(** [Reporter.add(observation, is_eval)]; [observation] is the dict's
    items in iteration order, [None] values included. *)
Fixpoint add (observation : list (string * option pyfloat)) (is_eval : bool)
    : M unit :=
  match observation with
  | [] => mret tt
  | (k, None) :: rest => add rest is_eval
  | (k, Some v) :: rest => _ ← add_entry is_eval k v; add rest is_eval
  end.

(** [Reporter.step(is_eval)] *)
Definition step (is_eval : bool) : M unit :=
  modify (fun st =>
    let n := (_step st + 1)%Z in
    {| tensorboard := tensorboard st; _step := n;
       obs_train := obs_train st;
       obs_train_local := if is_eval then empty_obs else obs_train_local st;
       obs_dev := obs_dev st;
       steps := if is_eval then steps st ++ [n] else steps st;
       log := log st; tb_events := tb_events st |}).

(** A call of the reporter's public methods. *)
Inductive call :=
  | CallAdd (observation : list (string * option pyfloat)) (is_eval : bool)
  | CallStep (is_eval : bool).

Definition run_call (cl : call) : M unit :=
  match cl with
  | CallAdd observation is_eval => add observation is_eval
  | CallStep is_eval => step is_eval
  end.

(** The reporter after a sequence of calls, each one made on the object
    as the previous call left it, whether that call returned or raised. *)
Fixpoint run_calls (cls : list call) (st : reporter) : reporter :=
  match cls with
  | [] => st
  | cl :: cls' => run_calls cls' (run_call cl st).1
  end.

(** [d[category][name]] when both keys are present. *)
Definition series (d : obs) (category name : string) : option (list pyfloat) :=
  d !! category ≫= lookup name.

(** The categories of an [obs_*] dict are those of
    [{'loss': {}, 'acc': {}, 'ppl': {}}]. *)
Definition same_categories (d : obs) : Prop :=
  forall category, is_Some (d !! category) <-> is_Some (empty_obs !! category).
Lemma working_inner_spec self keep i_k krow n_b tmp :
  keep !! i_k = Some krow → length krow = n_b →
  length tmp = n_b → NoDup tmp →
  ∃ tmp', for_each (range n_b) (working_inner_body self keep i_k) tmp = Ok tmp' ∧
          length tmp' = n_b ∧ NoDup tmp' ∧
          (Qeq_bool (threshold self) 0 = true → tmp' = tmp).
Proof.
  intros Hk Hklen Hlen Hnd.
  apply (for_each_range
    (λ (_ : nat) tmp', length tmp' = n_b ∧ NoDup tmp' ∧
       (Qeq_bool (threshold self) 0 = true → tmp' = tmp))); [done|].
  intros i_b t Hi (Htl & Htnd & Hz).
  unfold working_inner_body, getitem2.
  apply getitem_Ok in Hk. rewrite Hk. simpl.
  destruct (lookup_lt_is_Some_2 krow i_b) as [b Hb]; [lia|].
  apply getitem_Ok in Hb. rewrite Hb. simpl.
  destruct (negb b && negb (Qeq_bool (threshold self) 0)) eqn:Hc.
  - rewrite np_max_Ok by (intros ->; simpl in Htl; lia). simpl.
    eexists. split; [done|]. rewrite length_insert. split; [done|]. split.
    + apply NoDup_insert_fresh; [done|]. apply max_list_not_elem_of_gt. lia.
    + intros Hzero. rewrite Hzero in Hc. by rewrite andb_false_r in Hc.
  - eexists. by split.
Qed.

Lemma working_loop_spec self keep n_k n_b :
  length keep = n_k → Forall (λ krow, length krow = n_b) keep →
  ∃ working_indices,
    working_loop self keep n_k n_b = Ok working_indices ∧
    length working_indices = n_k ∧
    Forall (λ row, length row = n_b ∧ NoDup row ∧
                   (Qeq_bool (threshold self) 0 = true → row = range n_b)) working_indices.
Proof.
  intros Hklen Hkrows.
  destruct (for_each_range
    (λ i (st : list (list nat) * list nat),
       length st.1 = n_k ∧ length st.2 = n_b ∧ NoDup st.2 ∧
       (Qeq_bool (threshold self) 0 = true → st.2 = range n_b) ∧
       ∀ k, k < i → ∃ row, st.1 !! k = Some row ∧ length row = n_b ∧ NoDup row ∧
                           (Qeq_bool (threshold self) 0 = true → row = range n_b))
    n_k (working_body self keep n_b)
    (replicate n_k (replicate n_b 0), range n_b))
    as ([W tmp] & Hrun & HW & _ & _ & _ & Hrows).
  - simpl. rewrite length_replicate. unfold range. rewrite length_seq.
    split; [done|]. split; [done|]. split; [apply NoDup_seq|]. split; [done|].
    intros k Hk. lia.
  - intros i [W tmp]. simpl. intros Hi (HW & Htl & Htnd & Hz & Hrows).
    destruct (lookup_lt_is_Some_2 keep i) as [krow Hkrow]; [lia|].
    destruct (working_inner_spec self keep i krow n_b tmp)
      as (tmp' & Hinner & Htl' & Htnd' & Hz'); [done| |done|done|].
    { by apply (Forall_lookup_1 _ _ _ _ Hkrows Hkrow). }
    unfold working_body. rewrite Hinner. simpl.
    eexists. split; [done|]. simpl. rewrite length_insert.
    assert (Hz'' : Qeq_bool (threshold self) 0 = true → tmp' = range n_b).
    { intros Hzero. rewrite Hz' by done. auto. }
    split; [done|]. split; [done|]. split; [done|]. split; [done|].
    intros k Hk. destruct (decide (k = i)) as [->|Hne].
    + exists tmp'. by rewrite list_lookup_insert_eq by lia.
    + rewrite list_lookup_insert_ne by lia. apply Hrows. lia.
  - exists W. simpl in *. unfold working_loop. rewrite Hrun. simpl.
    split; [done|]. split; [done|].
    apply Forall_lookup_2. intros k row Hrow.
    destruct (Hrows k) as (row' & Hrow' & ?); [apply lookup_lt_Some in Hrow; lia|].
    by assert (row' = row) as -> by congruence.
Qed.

## [What you will do]
For the material above, reproduce exactly the lines from the line with "steps := if" to the line with "Lemma working_loop_spec self", inclusive, and exclude all others.

## [Response to this exercise]
       steps := if is_eval then steps st ++ [n] else steps st;
       log := log st; tb_events := tb_events st |}).

(** A call of the reporter's public methods. *)
Inductive call :=
  | CallAdd (observation : list (string * option pyfloat)) (is_eval : bool)
  | CallStep (is_eval : bool).

Definition run_call (cl : call) : M unit :=
  match cl with
  | CallAdd observation is_eval => add observation is_eval
  | CallStep is_eval => step is_eval
  end.

(** The reporter after a sequence of calls, each one made on the object
    as the previous call left it, whether that call returned or raised. *)
Fixpoint run_calls (cls : list call) (st : reporter) : reporter :=
  match cls with
  | [] => st
  | cl :: cls' => run_calls cls' (run_call cl st).1
  end.

(** [d[category][name]] when both keys are present. *)
Definition series (d : obs) (category name : string) : option (list pyfloat) :=
  d !! category ≫= lookup name.

(** The categories of an [obs_*] dict are those of
    [{'loss': {}, 'acc': {}, 'ppl': {}}]. *)
Definition same_categories (d : obs) : Prop :=
  forall category, is_Some (d !! category) <-> is_Some (empty_obs !! category).
Lemma working_inner_spec self keep i_k krow n_b tmp :
  keep !! i_k = Some krow → length krow = n_b →
  length tmp = n_b → NoDup tmp →
  ∃ tmp', for_each (range n_b) (working_inner_body self keep i_k) tmp = Ok tmp' ∧
          length tmp' = n_b ∧ NoDup tmp' ∧
          (Qeq_bool (threshold self) 0 = true → tmp' = tmp).
Proof.
  intros Hk Hklen Hlen Hnd.
  apply (for_each_range
    (λ (_ : nat) tmp', length tmp' = n_b ∧ NoDup tmp' ∧
       (Qeq_bool (threshold self) 0 = true → tmp' = tmp))); [done|].
  intros i_b t Hi (Htl & Htnd & Hz).
  unfold working_inner_body, getitem2.
  apply getitem_Ok in Hk. rewrite Hk. simpl.
  destruct (lookup_lt_is_Some_2 krow i_b) as [b Hb]; [lia|].
  apply getitem_Ok in Hb. rewrite Hb. simpl.
  destruct (negb b && negb (Qeq_bool (threshold self) 0)) eqn:Hc.
  - rewrite np_max_Ok by (intros ->; simpl in Htl; lia). simpl.
    eexists. split; [done|]. rewrite length_insert. split; [done|]. split.
    + apply NoDup_insert_fresh; [done|]. apply max_list_not_elem_of_gt. lia.
    + intros Hzero. rewrite Hzero in Hc. by rewrite andb_false_r in Hc.
  - eexists. by split.
Qed.

Lemma working_loop_spec self keep n_k n_b :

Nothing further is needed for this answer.